The Iranian government accused investigators looking into the executions of "disclosing state secrets" and threatening national security". According to Amnesty International, there has also been "the ongoing official campaign to repress the commemorative efforts of survivors, families and human rights defenders, demonize the victims and distort the facts about the extrajudicial execution of political dissidents in the 1980s".

The executed were interred in mass graves at Khavaran cemetery, where multiple bodies were buried together. The Iranian government subsequently sought to obscure these burials by converting the cemetery grounds into a public park.

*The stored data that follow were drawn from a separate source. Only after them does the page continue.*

(* ===== verification/SshRelay.v ===== *)
(** * What a target sends, on its way to the client

    The target's side of [warpgate-protocol-ssh/src/server/session.rs]: its events are held
    back while the channel they belong to is still being opened, and written to the client's
    channel after that; and what the client types is sent on. *)

From Stdlib Require Import ZArith Lia.
From stdpp Require Import base tactics gmap strings numbers option list.
From S2P Require Import Prelude Hoare Types AuthState Selector Creds Entities Fixtures Domain Tickets.
From S2P Require Import Access Roles Credentials AuthStore DbAuth RateLimiting Sessions.
From S2P Require Import SshSession SshLogin SshConnect.

Local Open Scope Z_scope.

Section relay.
Context `{RusshModel}.

(** Whether the task of the target connection has ended, after all that was sent. *)
Variable target_gone : list Sent -> bool.

(** The last frame of the progress display. *)
Variable success_frame : string.

(** [map_channel] and [map_channel_reverse]. *)
Definition map_channel (ch : ServerChannelId) : SshM Uuid :=
  channels ← gets ss_channels;
  match uuid_for ch channels with
  | Some id => mret id
  | None => fail InconsistentState
  end.

Definition map_channel_reverse (ch : Uuid) : SshM ServerChannelId :=
  channels ← gets ss_channels;
  match channels !! ch ≫= ch_server_id with
  | Some server_id => mret server_id
  | None => fail (Anyhow "Channel not known")
  end.

(** [client_channel]. *)
Definition client_channel (channel : Uuid) : SshM (option ServerChannelId) :=
  server_channel_id ← map_channel_reverse channel;
  handle ← gets ss_session_handle;
  mret (if (handle : bool) then Some server_channel_id else None).

(** [fail_on_channel_writer_error]. *)
Definition fail_on_channel_writer_error (error : WarpgateError) : SshM unit :=
  _ ← request_disconnect;
  _ ← disconnect_server;
  fail error.

(** A write for a channel of the target. *)
Definition forward (channel : Uuid) (write : ClientWrite) : SshM unit :=
  client ← client_channel channel;
  match client with
  | Some id => write_client id write
  | None => mret tt
  end.

(** Output: a write that fails ends the connection. *)
Definition forward_data (channel : Uuid) (write : ClientWrite) : SshM unit :=
  client ← client_channel channel;
  match client with
  | Some id =>
      written ← outcome_of (write_client id write);
      match written with
      | Ok _ => mret tt
      | Err error => fail_on_channel_writer_error error
      end
  | None => mret tt
  end.

(** [open_server_channel_in_background], by a client that is there. *)
Definition open_server_channel_in_background (id : Uuid) : SshM unit :=
  session ← gets ss_session_handle;
  if (session : bool) then
    _ ← modify (fun s => set_ss_channels (begin_server_open id (ss_channels s)) s);
    send (OpenToClient id)
  else mret tt.

(** [handle_unknown_host_key]; the answer to the prompt comes from a task of its own. *)
Definition handle_unknown_host_key (algorithm key : string) : SshM unit :=
  parameters ← perform get_parameters;
  match pa_ssh_host_key_verification parameters with
  | HkAutoAccept => send (HostKeyAnswer true)
  | HkAutoReject => send (HostKeyAnswer false)
  | HkPrompt | HkIgnore =>
      channels ← gets ss_channels;
      if negb (existsb (fun p => has_pty p.2) (map_to_list channels)) then
        _ ← request_disconnect;
        fail (Anyhow "No PTY channel to show an interactive prompt on")
      else
        _ ← emit_service_message (String.append "Host key (" (String.append algorithm (String.append "): " key)));
        _ ← emit_service_message
              (String.append "There is no trusted " (String.append algorithm " key for this host."));
        _ ← emit_service_message "Trust this key? (y/n)";
        modify (set_ss_host_key_trust_prompt_active true)
  end.

(** [handle_remote_event]; the progress display, recordings and the budget of the client's
    input are not looked at. *)
Definition handle_remote_event (event : RCEvent) : SshM unit :=
  match event with
  | EvHopConnected | EvOpened _ | EvDone | EvHostKeyReceived _ _ _ => mret tt
  | EvState state =>
      _ ← modify (set_ss_rc_state state);
      match state with
      | RcConnected => ignored (emit_pty_output success_frame)
      | RcDisconnected => disconnect_server
      | RcNotInitialized | RcConnecting => mret tt
      end
  | EvHostKeyMismatch received_type received_key known_type known_key =>
      _ ← ignored (emit_pty_error "Host key doesn't match the stored one.");
      _ ← emit_service_message
            (String.append "Stored key   (" (String.append known_type (String.append "): " (String.append known_key
              (String.append line_feed (String.append "Received key (" (String.append received_type
                (String.append "): " received_key))))))));
      _ ← emit_service_message "If you know that the key is correct (e.g. it has been changed),";
      emit_service_message "you can remove the old key in the Warpgate management UI and try again"
  | EvConnectionError authentication reason =>
      ignored (emit_pty_error
        (if (authentication : bool) then "SSH target rejected Warpgate's authentication request"
         else String.append "Target connection failed: " reason))
  | EvError reason =>
      _ ← ignored (emit_pty_error (String.append "Error: " reason));
      disconnect_server
  | EvOutput channel data => forward_data channel (WData data)
  | EvExtendedData channel data ext => forward_data channel (WExtendedData ext data)
  | EvSuccess channel => forward channel WSuccess
  | EvChannelFailure channel => forward channel WFailure
  | EvEof channel => forward channel WEof
  | EvExitStatus channel code => forward channel (WExitStatus code)
  | EvExitSignal channel signal core_dumped message lang =>
      forward channel (WExitSignal signal core_dumped message lang)
  | EvClose channel =>
      client ← outcome_of (client_channel channel);
      _ ← match client with
          | Ok (Some id) => write_client id WClose
          | Ok None | Err _ => mret tt
          end;
      modify (fun s => set_ss_channels (close_channel channel (ss_channels s)) s)
  | EvHostKeyUnknown algorithm key _ _ => handle_unknown_host_key algorithm key
  | EvForwardedTcpIp id _ | EvForwardedStreamlocal id _ | EvForwardedAgent id | EvX11 id _ _ =>
      open_server_channel_in_background id
  end.

(** The arms of [handle_event] for the target: an event of a channel that is being opened is
    held back; an error of the handler is logged. *)
Definition deferred_event (event : RCEvent) (channels : ChannelRegistry) : option ChannelRegistry :=
  ch ← event_channel event; channel ← channels !! ch; channel' ← try_defer event channel;
  Some (<[ch := channel']> channels).

Definition on_client_event (event : RCEvent) : SshM unit :=
  match event with
  | EvDone => fail SessionEnd
  | _ =>
      channels ← gets ss_channels;
      match deferred_event event channels with
      | Some channels' => modify (set_ss_channels channels')
      | None => ignored (handle_remote_event event)
      end
  end.

(** The first loop of [confirm_channel_open]. *)
Definition release_channel (channel : Uuid) : SshM unit :=
  channels ← gets ss_channels;
  let '(deferred, channels') := confirm channel channels in
  _ ← modify (set_ss_channels channels');
  each (default [] deferred) on_client_event.

(** [_data]; the audit of the channel, and the copy of the input for the menu and the
    host-key prompt, are not looked at. *)
Definition on_data (server_channel_id : ServerChannelId) (data : list Z) : SshM unit :=
  channel_id ← map_channel server_channel_id;
  s ← gets id;
  let pty := match ss_channels s !! channel_id with Some c => has_pty c | None => false end in
  let held := match ss_target s with TargetAwaitingApproval => true | _ => false end in
  if pty && (bool_decide (ss_rc_state s = RcConnecting) || held) &&
     match data with b :: _ => b =? 3 | [] => false end then
    _ ← (if held then modify (set_ss_target TargetNone) else mret tt);
    _ ← modify (set_ss_disconnect_token true);
    _ ← request_disconnect;
    if held then
      _ ← emit_service_message "Session closed";
      disconnect_server
    else mret tt
  else if pty && ss_host_key_trust_prompt_active s then mret tt
  else match ss_target s with
       | TargetMenu => mret tt
       | _ => _ ← send_command target_gone (ChannelOp channel_id (OpData data)); mret tt
       end.

(** [_extended_data]. *)
Definition on_extended_data (server_channel_id : ServerChannelId) (code : Z) (data : list Z) : SshM unit :=
  channel_id ← map_channel server_channel_id;
  _ ← send_command target_gone (ChannelOp channel_id (OpExtendedData data code));
  mret tt.
End relay.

=== Death toll estimates ===
The exact number executed is unknown. According to a 1990 investigation by Amnesty International, which included interviews with prisoners' relatives, "most of the executions were of political prisoners" in "the biggest wave of political executions [in Iran] since the early 1980s". Between January 1987 and June 1990, Amnesty International collected the names of at least 2,100 prisoners whose executions were announced in Iranian press.

Per People's Mojahedin:
Since June 1981 – 1989, some 90,000 Iranian citizens killed and another 150,000 jailed or tortured by the ayatollah.

A 1996 study by N. Mohajer, which used scattered information from outside Tehran, placed the death toll at 12,000. In 1999, Abrahamian gathered testimonies from eyewitnesses and former prisoners. One anonymous former prisoner put the death toll in the "thousands". Another eyewitness estimated that between 5,000 and 6,000 people were killed—1,000 of them leftists and the rest MeK members. Still another placed it in the 'thousands', with as many as 1,500 killed at Gohardasht prison alone.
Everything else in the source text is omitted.